Lukas tertawa. “Hahaha! Kau yang jaga.”
“Ssst,” kata Gumira sambil menunjuk rumah megah bertingkat dua di depan rumah kayu belum jadi ini.
Kemudian, aku menghadap dinding kayu dekat pintu masuk, menutup mata dengan lengan sambil menghitung satu, dua, tiga, empat lambat hingga sepuluh. Selisih tiap angka adalah lima detik -perkiraanku- jadi sepuluh kali lima, lima puluh. Hampir satu menit. Aku membuka mata. Ternyata, mereka melepas sandal, makanya langkah mereka tidak terdengar. Namun, aku masih memiliki petunjuk jejak kaki dan tak-tik mencegah mereka untuk tidak meletakkan telapak tangan di pos jagaku. Pun tadi, samar-samar aku mendengar ada yang berjalan di atas kayu di sisi dinding. Jika kaki mereka mengendap-endap, aku pun mesti berjingkat-jingkat. Dan, kesumatku adalah Lukas. Ia dilarang lolos olehku.
Aku mulai mencari, dan menemukan jejak kaki mengarah ke sayap kiri rumah. Aku mengikuti perlahan sambil menengok ke belakang kalau saja ada yang bergerak ke arah pos. Jejak kaki ini mengarah ke dalam bangunan. Aku melihat sebuah bayangan berlari di dinding seberang sana. Tubuhnya tinggi. Namun aku tak mengenali apakah perempuan atau lelaki. Aku khawatir sehingga berbalik ke tempatku menutup mata tadi. Hampa. Tak ada siapa-siapa.
Jantungku berdebar-debar. Wah! Seru juga, gumamku sambil meringis. Aku batal ingin mengetahui ke mana jejak itu bermuara. Dan memilih bertolak ke bagian kanan rumah. Aku pun lebih hati-hati dengan kayu yang berada di atasku yang bisa saja mereka lewati, memeriksa jalurnya. Aku melalui kanan rumah, kemudian masuk ke bagian dalam bangunan. Dan tiba-tiba terdengar sesuatu keluar dari air dan terdengar langkah yang memijak tanah. Di celah-celah kayu, aku melihat tubuh Gumira basah kuyup berlari. Aku pun mempercepat laju lariku. Sial. Aku gagal menyentuh tempatku berjaga lebih dulu. Ia terkekeh. “Kesalahanmu adalah tiada memeriksa hal-hal terdekatmu. Padahal, kamu bakal menemukan kunci tempat persembunyian lebih banyak ketimbang sebuah jejak kaki.” Pesan Gumira.

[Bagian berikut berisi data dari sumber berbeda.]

(** * Motor de simulación del sistema eléctrico (js/simulator.js)

    Shallow embedding of the hourly dispatch engine [SimuladorElectrico],
    of the presentation helpers that read its results (js/app.js,
    js/charts.js), of the table of predefined scenarios, and of the
    properties stated about them.

    Numbers.  A JavaScript number is modelled by a real number: arithmetic
    is exact, there is no rounding, no overflow and no NaN.  [Math.sin],
    [Math.cos], [Math.exp], [Math.log], [Math.sqrt] and [Math.pow] are the
    functions of the Standard Library's reals.  Loop counters, which only
    ever hold small integers, are [nat]; [Math.floor] is [Zfloor].  What
    is proved of this model is what the code computes in exact
    arithmetic.  The dispatch of one hour and the price formation are
    also translated over binary64 (module [Binary64]), and the properties
    that rounding, overflow or NaN break are settled there.

    State.  [SeededRNG] is a mutable object holding one number; the code
    that draws from it is written in a small state monad over that number.
    The storage levels, the ramp reference and the accumulators that the
    hourly loop mutates in place are fields of an explicit loop state.
    The method [simular()] is written a second time against a store of
    objects (module [JS]) and shown to compute the same results. *)

From Stdlib Require Import Reals Machin Lra Lia.
From Stdlib Require Import List ZArith Bool Arith Zfloor Sorted Permutation.
From Stdlib Require Floats.
Import ListNotations.
Open Scope R_scope.

(* ================================================================== *)
(** * Numeric helpers *)
(* ================================================================== *)

(** The comparisons of the source, as booleans. *)
Definition gt (x y : R) : bool := if Rlt_dec y x then true else false.
Definition lt (x y : R) : bool := if Rlt_dec x y then true else false.
Definition le (x y : R) : bool := if Rle_dec x y then true else false.

(** [for (let i = 0; i < n; i++) s = body(i, s)] *)
Fixpoint forLoop {S : Type} (n : nat) (body : nat -> S -> S) (s : S) : S :=
  match n with
  | O => s
  | Datatypes.S k => body k (forLoop k body s)
  end.

(** Whether a number is an integer. *)
Definition esEntero (y : R) : bool :=
  if Req_dec_T y (IZR (Zfloor y)) then true else false.

(** [Math.pow(x, y)] for a base of any sign.  An exponent of 0 gives 1, a
    positive base gives [Rpower], an integer exponent gives the repeated
    product or its inverse, and a base of 0 with a positive exponent
    gives 0.  A negative base with an exponent that is not an integer
    gives NaN in the source, and a base of 0 with a negative exponent
    gives an infinity: neither is a real number, the value here is then
    arbitrary, and [potenciaEsNumero] excludes both. *)
Definition Math_pow (x y : R) : R :=
  if Req_dec_T y 0 then 1
  else if gt x 0 then Rpower x y
  else if esEntero y then powerRZ x (Zfloor y)
  else 0.

Definition potenciaEsNumero (x y : R) : Prop :=
  y = 0 \/ 0 < x \/ (x = 0 /\ 0 < y) \/ (x < 0 /\ esEntero y = true).

(** [Math.floor(dia / 30.5)] for an integer [dia]: dividing by 30.5 is
    dividing twice the number by 61 (see [floor_30_5] below). *)
Definition mesDe (dia : nat) : nat := (2 * dia) / 61.

(* ================================================================== *)
(** * Constants (SEF.MODEL, SEF.TEMP_MENSUAL) *)
(* ================================================================== *)

Definition HORAS_ANIO : nat := Z.to_nat 8760.
#[global] Opaque HORAS_ANIO.
Definition LATITUD_ESPANA : R := 40.4.
Definition FACTOR_CO2_GAS : R := 0.202.
Definition EFICIENCIA_BAT : R := 0.90.
Definition EFICIENCIA_BOMBEO : R := 0.75.
Definition FC_NUCLEAR : R := 0.90.
Definition AUTODESCARGA_BAT : R := 0.001.
Definition RAMPA_CCGT : R := 0.15.

Definition TEMP_MENSUAL : list R :=
  [6.3; 7.9; 11.2; 13.7; 17.6; 23.4; 27.0; 26.4; 21.8; 15.8; 10.1; 6.9].

(* ================================================================== *)
(** * ScenarioParameters (SEF.PARAMS_DEFAULT merged with the overrides) *)
(* ================================================================== *)

Record Params : Type := mkParams {
  nuclear : R;
  solar : R;
  eolica : R;
  hidraulica : R;
  ccgt : R;
  bateriasPotencia : R;
  bateriasCapacidad : R;
  bombeo : R;
  bombeoCapacidad : R;
  precioGas : R;
  precioCO2 : R;
  rendimientoCCGT : R;
  omCCGT : R;
  cargosSistema : R;
  perdidasRed : R;
  semilla : R;
  demandaAnual : R;
  hidraulicidad : R;
  anioObjetivo : R;
  crecimientoDemanda : R;
  electrificacionTWh : R;
  eficienciaDemanda : R;
  aplicarPlanNuclear : bool;
  cierreNuclear : R;
  flexibilidadGW : R;
  flexibilidadPct : R;
  interconexion : R;
  precioImport : R;
  precioExport : R;
  precioEscasez : R
}.

Definition PARAMS_DEFAULT : Params := {|
  nuclear := 7.0; solar := 25.0; eolica := 31.0; hidraulica := 17.0;
  ccgt := 24.0; bateriasPotencia := 3.0; bateriasCapacidad := 10;
  bombeo := 3.5; bombeoCapacidad := 30; precioGas := 42; precioCO2 := 65;
  rendimientoCCGT := 0.55; omCCGT := 3.0; cargosSistema := 12.0;
  perdidasRed := 0.05; semilla := 42; demandaAnual := 260;
  hidraulicidad := 1.0; anioObjetivo := 2030; crecimientoDemanda := 0.6;
  electrificacionTWh := 2.0; eficienciaDemanda := 0.5;
  aplicarPlanNuclear := true; cierreNuclear := 2035;
  flexibilidadGW := 4.0; flexibilidadPct := 6; interconexion := 3.0;
  precioImport := 90; precioExport := 5; precioEscasez := 350
|}.

(* ================================================================== *)
(** * SeededRNG *)
(* ================================================================== *)

(** A computation that draws from one generator: it receives the
    generator's [seed] field and returns a value and the new field. *)
Definition Rng (A : Type) : Type := R -> A * R.

Definition ret {A : Type} (a : A) : Rng A := fun s => (a, s).

Definition bind {A B : Type} (c : Rng A) (k : A -> Rng B) : Rng B :=
  fun s => let (a, s') := c s in k a s'.

Declare Scope rng_scope.
Delimit Scope rng_scope with rng.
Notation "x <- c ;; k" := (bind c (fun x => k))
  (at level 61, c at next level, right associativity) : rng_scope.
Open Scope rng_scope.

(** [new SeededRNG(seed)] *)
Definition SeededRNG (seed : R) : R := seed.

(** [next()] *)
Definition next : Rng R := fun seed =>
  let seed' := sin (seed * 9301 + 49297) * 49271 in
  (seed' - IZR (Zfloor seed'), seed').

(** [gauss(media, sigma)] *)
Definition gauss (media sigma : R) : Rng R :=
  v1 <- next ;;
  let u1 := Rmax 1e-10 v1 in
  u2 <- next ;;
  let z := sqrt (-2 * ln u1) * cos (2 * PI * u2) in
  ret (media + sigma * z).

(** Monadic [for] loop over one generator. *)
Fixpoint forRng {S : Type} (n : nat) (body : nat -> S -> Rng S) (s : S)
  : Rng S :=
  match n with
  | O => ret s
  | Datatypes.S k => s' <- forRng k body s ;; body k s'
  end.

(* ================================================================== *)
(** * Solar model *)
(* ================================================================== *)

(** Sine of the solar elevation, the first half of [calcularSolar]. *)
Definition sinElevacion (dia hora : R) : R :=
  let lat := LATITUD_ESPANA * PI / 180 in
  let decl := 23.45 * sin (2 * PI * (284 + dia) / 365) * PI / 180 in
  let omega := (hora - 12) * 15 * PI / 180 in
  sin lat * sin decl + cos lat * cos decl * cos omega.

Kemudian, ia duduk di bawah pohon pisang. Tubuhnya kedinginan. Sekarang tersisa tiga orang: Nanang, Maryati, dan Lukas. Oh, tidak, rupanya Gumira bersembunyi lagi. Aku mengerti. Maka mangsa berubah menjadi empat orang -lagi- sebab pencari yang tertipu bulat-bulat akan mengulang berhitung kembali. Dan Gumira, akan bersembunyi lagi. Aku berani bertaruh, bahwa dia tak akan bersembunyi di tempat sama, mengambil resiko yang jauh lebih besar, dan peluang akan menyentuh ‘sarang’ yang ku jaga makin kecil.

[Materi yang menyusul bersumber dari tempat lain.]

(** X5. The testimonial driver never raises.  The list it returns has no
    two testimonials with the same text; it is the collected list, in its
    order, without each testimonial whose text an earlier one has: every
    collected text is represented, by the first testimonial carrying it. *)
Theorem testimonials_deduplicated (max_pages : Z) (w : W) :
  let collected := (collect_testimonials max_pages w).1.1 in
  exists out,
    (scrape_testimonials_api max_pages w).1.1 = Ok out
    /\ NoDup (map t_text out)
    /\ out `sublist_of` collected
    /\ (forall t, t ∈ collected -> t_text t ∈ map t_text out)
    /\ (forall t, t ∈ out ->
          exists i, collected !! i = Some t
            /\ forall j t', (j < i)%nat -> collected !! j = Some t' ->
                            t_text t' <> t_text t).
Proof.
  intros collected. eexists.
  split; [apply scrape_testimonials_api_result|]. fold collected.
  set (key := subset_key ["text"]%string). unfold duplicated.
  split.
  { pose proof (kept_NoDup key [] collected) as Hnd.
    assert (Hmap : map key (drop_marked (duplicated_from [] (map key collected)) collected)
                   = map (fun s => [Some (CStr s)])
                       (map t_text
                          (drop_marked (duplicated_from [] (map key collected)) collected))).
    { rewrite map_map. apply map_ext. intros t. reflexivity. }
    rewrite Hmap in Hnd. apply (NoDup_fmap_1 _ _ Hnd). }
  split; [apply kept_sublist|].
  split.
  { intros t Ht.
    destruct (kept_complete key [] collected t Ht) as [Hin|Hin]; [inversion Hin|].
    apply list_elem_of_fmap in Hin as (t' & Hk & Hin).
    apply subset_key_testimonial in Hk. rewrite Hk.
    apply list_elem_of_fmap_2. exact Hin. }
  intros t Ht. destruct (kept_first key [] collected t Ht) as (i & Hi & Hlt).
  exists i. split; [exact Hi|]. intros j t' Hj Ht' Hk.
  apply (Hlt j t' Hj Ht'). apply subset_key_testimonial. exact Hk.
Qed.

Atau barangkali jika ia beruntung, aku akan dikelabui lagi, lalu menutup mata dan menghitung. Jikalau begitu, memeriksa dan mengidentifikasi sisi terdekat sembari mengawasi hong ialah cara efektif. Aku harus menimbang-nimbang probabilitas berupa fakta yang bakal terjadi. Aku membuka mata, lalu memanjat, kemudian berdiri di atas kayu kukuh yang lekat di dinding. Mengintip lewat celah-celah kayu dan melihat punggung, rambut, warna baju, bayangan, atau barangkali gerak-gerik -lakon- yang tengah diperankan mereka.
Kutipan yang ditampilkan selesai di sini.